* **Material supplied**

Lemma expected_level_default s m side p :
  default PriceLevel_new (expected_level s m side p) = level_of s m side p.
Proof.
  destruct (expected_level s m side p) eqn:E; simpl.
  - by apply expected_level_Some in E as [-> _].
  - symmetry. by apply expected_level_None.
Qed.

End level_facts.

(** * One fill *)

Section step_facts.
Context {B : Backend} {Bok : BackendOk B}.
Context (s : StateManager) (f : Fill) (s' : StateManager).
Context (Hs : state_ok s) (Hf : fill_step s f s').
Notation id := (f_maker_order_id f).
Notation out := (remaining_of s id - f_size f =? 0).

Lemma fill_step_maker : exists maker,
  order_of s id = Some maker /\ order_of s' id = Some (after_fill (f_size f) maker).
Proof using Hf.
  destruct Hf as [maker]. exists maker. by split; apply order_of_Ok.
Qed.

Lemma after_fill_fields size o :
  o_owner (after_fill size o) = o_owner o /\ o_market_id (after_fill size o) = o_market_id o /\
  o_is_buy (after_fill size o) = o_is_buy o /\ o_price (after_fill size o) = o_price o /\
  o_remaining_size (after_fill size o) = o_remaining_size o - size /\
  (o_remaining_size o - size <> 0 -> o_status (after_fill size o) = o_status o).
Proof.
  unfold after_fill. simpl. destruct (Z.eqb_spec (o_remaining_size o - size) 0); by split_and!.
Qed.

Lemma fill_step_remaining i :
  remaining_of s' i = if decide (i = id) then remaining_of s id - f_size f else remaining_of s i.
Proof using Hf.
  destruct (decide (i = id)) as [->|Hne].
  - destruct fill_step_maker as (mk & H1 & H2). unfold remaining_of. rewrite H1, H2.
    apply after_fill_fields.
  - apply remaining_of_eq, order_of_eq. by destruct Hf; auto.
Qed.

Lemma fill_step_at_price side p i : at_price s' side p i = at_price s side p i.
Proof using Hf.
  destruct (decide (i = id)) as [->|Hne].
  - destruct fill_step_maker as (mk & H1 & H2). unfold at_price. rewrite H1, H2.
    destruct (after_fill_fields (f_size f) mk) as (_ & _ & -> & -> & _). done.
  - apply at_price_eq, order_of_eq. by destruct Hf; auto.
Qed.

Lemma fill_step_size : 0 < f_size f <= remaining_of s id.
Proof using Hf.
  destruct Hf as [mk Ho]. unfold remaining_of. by rewrite (order_of_Ok _ _ _ Ho).
Qed.

Lemma fill_step_in_queue :
  id ∈ queue s (f_market_id f) (negb (f_taker_is_buy f)) (f_price f).
Proof using Hf.
  destruct Hf as [mk Ho]. apply elem_of_queue. split; [|done].
  apply at_price_order. exists mk. split; [by apply order_of_Ok|done].
Qed.

Lemma fill_step_active m :
  get_active_orders_by_market s' m =
  Ok (if out then filter (fun i => i <> id) (active s m) else active s m).
Proof using Hf Hs.
  destruct Hf as [mk Ho Ha _ _ _ _ _ _ Hl Hlm].
  assert (E : out = exhausts f mk).
  { unfold exhausts, remaining_of. by rewrite (order_of_Ok _ _ _ Ho). }
  rewrite E. destruct (decide (m = f_market_id f)) as [->|Hne]; [done|].
  rewrite Hl by done. rewrite (mok_readable _ _ (Hs m)).
  destruct (exhausts f mk); [|done]. f_equal. symmetry. apply filter_all.
  intros i Hi ->. apply Hne. by eapply active_market.
Qed.

Lemma fill_step_active' m :
  active s' m = if out then filter (fun i => i <> id) (active s m) else active s m.
Proof using Hf Hs. unfold active at 1. by rewrite fill_step_active. Qed.

Lemma fill_step_queue m side p :
  queue s' m side p =
  if out then filter (fun i => i <> id) (queue s m side p) else queue s m side p.
Proof using Hf Hs.
  unfold queue. rewrite fill_step_active'.
  rewrite (filter_ext_on (fun i => at_price s' side p i = true)
             (fun i => at_price s side p i = true))
    by (intros; by rewrite fill_step_at_price).
  destruct out; [|done]. rewrite !list_filter_filter. apply filter_ext_on. tauto.
Qed.

Lemma fill_step_total m side p :
  sumZ (remaining_of s') (queue s' m side p) =
  sumZ (remaining_of s) (queue s m side p) -
  (if decide (id ∈ queue s m side p) then f_size f else 0).
Proof using Hf Hs.
  rewrite fill_step_queue.
  assert (Hn : NoDup (queue s m side p)) by (by apply queue_NoDup).
  assert (Hext : forall l, id ∉ l -> sumZ (remaining_of s') l = sumZ (remaining_of s) l).
  { intros l Hl. apply sumZ_ext. intros i Hi. rewrite fill_step_remaining.
    by destruct (decide (i = id)) as [->|]. }
  destruct (decide (id ∈ queue s m side p)) as [Hin|Hout].
  - assert (Hu : sumZ (remaining_of s') (queue s m side p) =
      sumZ (remaining_of s) (queue s m side p) - f_size f).
    { rewrite (sumZ_update (remaining_of s) (remaining_of s') _ id); [|done|done|].
      - rewrite fill_step_remaining, decide_True by done. lia.
      - intros i Hi. by rewrite fill_step_remaining, decide_False. }
    destruct (Z.eqb_spec (remaining_of s id - f_size f) 0); [|done].
    rewrite sumZ_filter_ne, Hu by done. rewrite fill_step_remaining, decide_True by done. lia.
  - rewrite Hext; [|by destruct out; [rewrite list_elem_of_filter; tauto|]].
    destruct out; [|lia]. rewrite filter_all; [lia|]. by intros i Hi ->.
Qed.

* **Exercise description**
Each record above is to be returned verbatim.

* **Written reply**
Lemma expected_level_default s m side p :
  default PriceLevel_new (expected_level s m side p) = level_of s m side p.
Proof.
  destruct (expected_level s m side p) eqn:E; simpl.
  - by apply expected_level_Some in E as [-> _].
  - symmetry. by apply expected_level_None.
Qed.

End level_facts.

(** * One fill *)

Section step_facts.
Context {B : Backend} {Bok : BackendOk B}.
Context (s : StateManager) (f : Fill) (s' : StateManager).
Context (Hs : state_ok s) (Hf : fill_step s f s').
Notation id := (f_maker_order_id f).
Notation out := (remaining_of s id - f_size f =? 0).

Lemma fill_step_maker : exists maker,
  order_of s id = Some maker /\ order_of s' id = Some (after_fill (f_size f) maker).
Proof using Hf.
  destruct Hf as [maker]. exists maker. by split; apply order_of_Ok.
Qed.

Lemma after_fill_fields size o :
  o_owner (after_fill size o) = o_owner o /\ o_market_id (after_fill size o) = o_market_id o /\
  o_is_buy (after_fill size o) = o_is_buy o /\ o_price (after_fill size o) = o_price o /\
  o_remaining_size (after_fill size o) = o_remaining_size o - size /\
  (o_remaining_size o - size <> 0 -> o_status (after_fill size o) = o_status o).
Proof.
  unfold after_fill. simpl. destruct (Z.eqb_spec (o_remaining_size o - size) 0); by split_and!.
Qed.

Lemma fill_step_remaining i :
  remaining_of s' i = if decide (i = id) then remaining_of s id - f_size f else remaining_of s i.
Proof using Hf.
  destruct (decide (i = id)) as [->|Hne].
  - destruct fill_step_maker as (mk & H1 & H2). unfold remaining_of. rewrite H1, H2.
    apply after_fill_fields.
  - apply remaining_of_eq, order_of_eq. by destruct Hf; auto.
Qed.

Lemma fill_step_at_price side p i : at_price s' side p i = at_price s side p i.
Proof using Hf.
  destruct (decide (i = id)) as [->|Hne].
  - destruct fill_step_maker as (mk & H1 & H2). unfold at_price. rewrite H1, H2.
    destruct (after_fill_fields (f_size f) mk) as (_ & _ & -> & -> & _). done.
  - apply at_price_eq, order_of_eq. by destruct Hf; auto.
Qed.

Lemma fill_step_size : 0 < f_size f <= remaining_of s id.
Proof using Hf.
  destruct Hf as [mk Ho]. unfold remaining_of. by rewrite (order_of_Ok _ _ _ Ho).
Qed.

Lemma fill_step_in_queue :
  id ∈ queue s (f_market_id f) (negb (f_taker_is_buy f)) (f_price f).
Proof using Hf.
  destruct Hf as [mk Ho]. apply elem_of_queue. split; [|done].
  apply at_price_order. exists mk. split; [by apply order_of_Ok|done].
Qed.

Lemma fill_step_active m :
  get_active_orders_by_market s' m =
  Ok (if out then filter (fun i => i <> id) (active s m) else active s m).
Proof using Hf Hs.
  destruct Hf as [mk Ho Ha _ _ _ _ _ _ Hl Hlm].
  assert (E : out = exhausts f mk).
  { unfold exhausts, remaining_of. by rewrite (order_of_Ok _ _ _ Ho). }
  rewrite E. destruct (decide (m = f_market_id f)) as [->|Hne]; [done|].
  rewrite Hl by done. rewrite (mok_readable _ _ (Hs m)).
  destruct (exhausts f mk); [|done]. f_equal. symmetry. apply filter_all.
  intros i Hi ->. apply Hne. by eapply active_market.
Qed.

Lemma fill_step_active' m :
  active s' m = if out then filter (fun i => i <> id) (active s m) else active s m.
Proof using Hf Hs. unfold active at 1. by rewrite fill_step_active. Qed.

Lemma fill_step_queue m side p :
  queue s' m side p =
  if out then filter (fun i => i <> id) (queue s m side p) else queue s m side p.
Proof using Hf Hs.
  unfold queue. rewrite fill_step_active'.
  rewrite (filter_ext_on (fun i => at_price s' side p i = true)
             (fun i => at_price s side p i = true))
    by (intros; by rewrite fill_step_at_price).
  destruct out; [|done]. rewrite !list_filter_filter. apply filter_ext_on. tauto.
Qed.

Lemma fill_step_total m side p :
  sumZ (remaining_of s') (queue s' m side p) =
  sumZ (remaining_of s) (queue s m side p) -
  (if decide (id ∈ queue s m side p) then f_size f else 0).
Proof using Hf Hs.
  rewrite fill_step_queue.
  assert (Hn : NoDup (queue s m side p)) by (by apply queue_NoDup).
  assert (Hext : forall l, id ∉ l -> sumZ (remaining_of s') l = sumZ (remaining_of s) l).
  { intros l Hl. apply sumZ_ext. intros i Hi. rewrite fill_step_remaining.
    by destruct (decide (i = id)) as [->|]. }
  destruct (decide (id ∈ queue s m side p)) as [Hin|Hout].
  - assert (Hu : sumZ (remaining_of s') (queue s m side p) =
      sumZ (remaining_of s) (queue s m side p) - f_size f).
    { rewrite (sumZ_update (remaining_of s) (remaining_of s') _ id); [|done|done|].
      - rewrite fill_step_remaining, decide_True by done. lia.
      - intros i Hi. by rewrite fill_step_remaining, decide_False. }
    destruct (Z.eqb_spec (remaining_of s id - f_size f) 0); [|done].
    rewrite sumZ_filter_ne, Hu by done. rewrite fill_step_remaining, decide_True by done. lia.
  - rewrite Hext; [|by destruct out; [rewrite list_elem_of_filter; tauto|]].
    destruct out; [|lia]. rewrite filter_all; [lia|]. by intros i Hi ->.
Qed.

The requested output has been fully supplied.